For the Darwinian literary theorist, what sort of research does this imply? How can we differentiate ourselves from cultural theorists who may take these facts into consideration? But where do these instincts, or deep behaviors, come from? The natural place to look should be in the way the mind works, meaning, how the brain is structured. The deep structures of our brains have given us language, culture, and, as I argue, art and literature.
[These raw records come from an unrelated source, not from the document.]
Lemma charges_kept l : forallb charge_ok l = true -> forallb json_kept l = true ->
  json_kept (VArr (map (fun c => VObj [("currency", VStr (fc_currency c)); ("cost", VNum (fc_cost c))])
                     (map read_charge l)))%string = true.
Proof.
  intros C K. induction l as [|v l IH]; [done|]. cbn [forallb] in C. apply andb_true_iff in C as [Cv Cl].
  cbn [json_kept forallb] in K. apply andb_true_iff in K as [Kv Kl].
  cbn [map json_kept forallb snd]. apply andb_true_iff. split; [|by apply IH].
  unfold charge_ok in Cv. bool_hyps. pose proof (keeps_prop "cost" v Kv) as P. unfold read_charge. cbn [fc_cost].
  destruct (prop "cost" v) as [| | |n| | |]; try done.
Qed.

Lemma keeps_fee quote filled : keeps (parseFee quote filled) feeObservation_value.
Proof.
  intros v l a H K. unfold parseFee in H. destruct (isOrderFeeObservation v && ledger_fee quote filled (read_fee v)) eqn:E; [|done].
  injection H as <-. apply andb_true_iff in E as [E _]. unfold isOrderFeeObservation in E. bool_hyps.
  apply record_kept in K; [|by destruct v]. unfold read_fee, feeObservation_value. rewrite !kept_cons.
  pose proof (keeps_prop "charges" v K) as C. cbn [fo_charges].
  destruct (prop "charges" v) as [| | | | |cs|]; try done. rewrite orb_false_r in C. unfold isArray in *. bool_hyps.
  by rewrite charges_kept.
Qed.
#[export] Hint Resolve keeps_fee : keeps.

Lemma keeps_order quote : keeps (parseOrder quote) order_value.
Proof.
  intros v l a H K. unfold parseOrder in H. inv_ok. apply record_kept in K; [|done].
  unfold optionalFinite, optionalBoolean, optionalString, positionSide in *. kept_record; kept_number.
Qed.
#[export] Hint Resolve keeps_order : keeps.

Lemma add_zero_kept x : isFinite (x + 0) = true -> number_kept (x + 0) = true.
Proof.
  intros H. unfold number_kept. rewrite H. rewrite add_spec. change (Prim2SF 0) with (S754_zero false).
  unfold SF64add. pose proof (Prim2SF_valid (x + 0)) as V. rewrite add_spec in V. change (Prim2SF 0) with (S754_zero false) in V.
  by destruct (Prim2SF x) as [[]|[]| |[] m e].
Qed.

Lemma recovered_fee_kept quote fee f :
  paperOrderFeeObservation quote fee None = Ok f -> json_kept (feeObservation_value f) = true.
Proof.
  unfold paperOrderFeeObservation. cbn -[isFinite isOrderFeeObservation]. intros H.
  destruct (_ || _ || _) in H; [done|]. cbn -[isFinite isOrderFeeObservation] in H.
  match type of H with context [isOrderFeeObservation ?v] => destruct (isOrderFeeObservation v) eqn:E end; [|done].
  cbn in H. injection H as <-. change (sum []) with 0 in E |- *. unfold feeObservation_value in *. rewrite fee_shape in E.
  cbn -[isFinite class_len number_kept] in E |- *. bool_hyps. rewrite add_zero_kept; [done|].
  unfold charge_ok in *. cbn -[isFinite class_len] in *. bool_hyps. done.
Qed.

Lemma order_fee_kept o f :
  json_kept (order_value o) = true -> json_kept (feeObservation_value f) = true -> json_kept (order_value (set_fee f o)) = true.
Proof.
  destruct o as [? ? ? ? ? ? ? ? ? ? ? ? ? ? st]. unfold order_value, field. rewrite !kept_app.
  cbn -[json_kept opt_field]. intros H F. bool_hyps.
  repeat match goal with |- (_ && _) = true => apply andb_true_intro; split end; try assumption.
  by rewrite kept_opt_last.
Qed.

Lemma recover_fees_kept quote all trades l r :
  recover_fees quote all trades l = Ok r -> forallb json_kept (map order_value l) = true ->
  forallb json_kept (map order_value r) = true.
Proof.
  revert r. induction l as [|o l IH]; intros r H K; [by injection H as <-|]. cbn in H. inv_ok. cbn [map forallb] in *. bool_hyps.
  rewrite (IH _ ltac:(eassumption)), andb_true_r by done.
  match goal with E : recover_fee _ _ _ _ = Ok _ |- _ => unfold recover_fee in E; rename E into R end.
  destruct (_ || _ || _) in R; [by simplify_eq|]. destruct (unique_trade _ _) as [t|]; [|by simplify_eq].
  destruct (trade_matches o t); [|by simplify_eq]. inv_ok. apply order_fee_kept; [done|]. by eapply recovered_fee_kept.
Qed.
#[export] Instance copies_positive : Copies positiveNumber (fun n => n).
Proof.
  intros v l a H S l'. unfold positiveNumber in *. inv_ok. rewrite (Ok_pass _ _ _ (copies v _ a ltac:(eassumption) S l')).
  by rewrite unsigned_positive, throwIf_pass.
Qed.

#[export] Instance copies_boolean : Copies readBoolean (fun b => b).
Proof. intros v l a H _ l'. by destruct v. Qed.

#[export] Instance copies_string : Copies readString (fun s => s).
Proof. intros v l a H _ l'. by destruct v. Qed.

#[export] Instance copies_named {A} (name : A -> string) all why : Copies (readNamed name all why) (fun a => a).
Proof. intros v l a H _ l'. unfold readNamed, named in *. destruct v; try done. cbn. by destruct (find _ all). Qed.

#[export] Instance copies_optional {A} (read : value -> string -> Parse A) C : Copies read C -> Copies (unlessUndefined read) (option_map C).
Proof.
  intros R v l o H S l'. unfold unlessUndefined in *. rewrite copy_defined. destruct (defined v); [|by injection H as <-].
  inv_ok. by rewrite (Ok_pass _ _ _ (copies v _ _ ltac:(eassumption) S l')).
Qed.

Lemma copies_items {A} (read : value -> string -> Parse A) C : Copies read C ->
  forall l label i r, parse_items read label i l = Ok r -> forallb all_defined l = true ->
  forall label' i', parse_items read label' i' (map json_copy l) = Ok (map C r).
Proof.
  intros R l. induction l as [|v l IH]; intros label i r H S label' i'; cbn in H; [by injection H as <-|].
  cbn in S. apply andb_true_iff in S as [Sv Sl]. inv_ok. cbn [map parse_items].
  rewrite (Ok_pass _ _ _ (copies v _ _ ltac:(eassumption) ltac:(by unfold sound; rewrite Sv) _)).
  by rewrite (Ok_pass _ _ _ (IH _ _ _ ltac:(eassumption) Sl _ _)).
Qed.

#[export] Instance copies_array {A} (read : value -> string -> Parse A) C : Copies read C -> Copies (parse_array read) (map C).
Proof.
  intros R v label r H S l'. destruct v as [| | | | |l|]; try done. unfold sound in S. rewrite orb_false_r in S.
  rewrite copy_array by done. by eapply copies_items.
Qed.

Lemma copies_entries {A} (read : value -> string -> Parse A) C : Copies read C ->
  forall o label r, parse_entries read label o = Ok r -> forallb (fun p => all_defined (snd p)) o = true ->
  forall label', parse_entries read label' (values json_copy o) = Ok (values C r).
Proof.
  intros R o. induction o as [|[k v] o IH]; intros label r H S label'; cbn in H; [by injection H as <-|].
  cbn in S. apply andb_true_iff in S as [Sv So]. inv_ok. cbn [values map parse_entries fst snd].
  rewrite (Ok_pass _ _ _ (copies v _ _ ltac:(eassumption) ltac:(by unfold sound; rewrite Sv) _)). cbn beta.
  fold (values json_copy o). by rewrite (Ok_pass _ _ _ (IH _ _ ltac:(eassumption) So _)).
Qed.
But where does the brain get this tendency to create deep structures? Why would evolution create instincts? Why these particular instincts? And what is the relation of all of this to culture? Why would I consider something called “cultural universals” to be instincts?

In The Language Instinct, Steven Pinker points out that “human intelligence may depend on our having more innate instincts, not fewer” (243), and the calculations of complex systems supports this idea. One could easily say that anything one could call universal, in that all human cultures in all places at all times have had them, should rightly be understood as an instinct. This gives us quite a long list of human instincts.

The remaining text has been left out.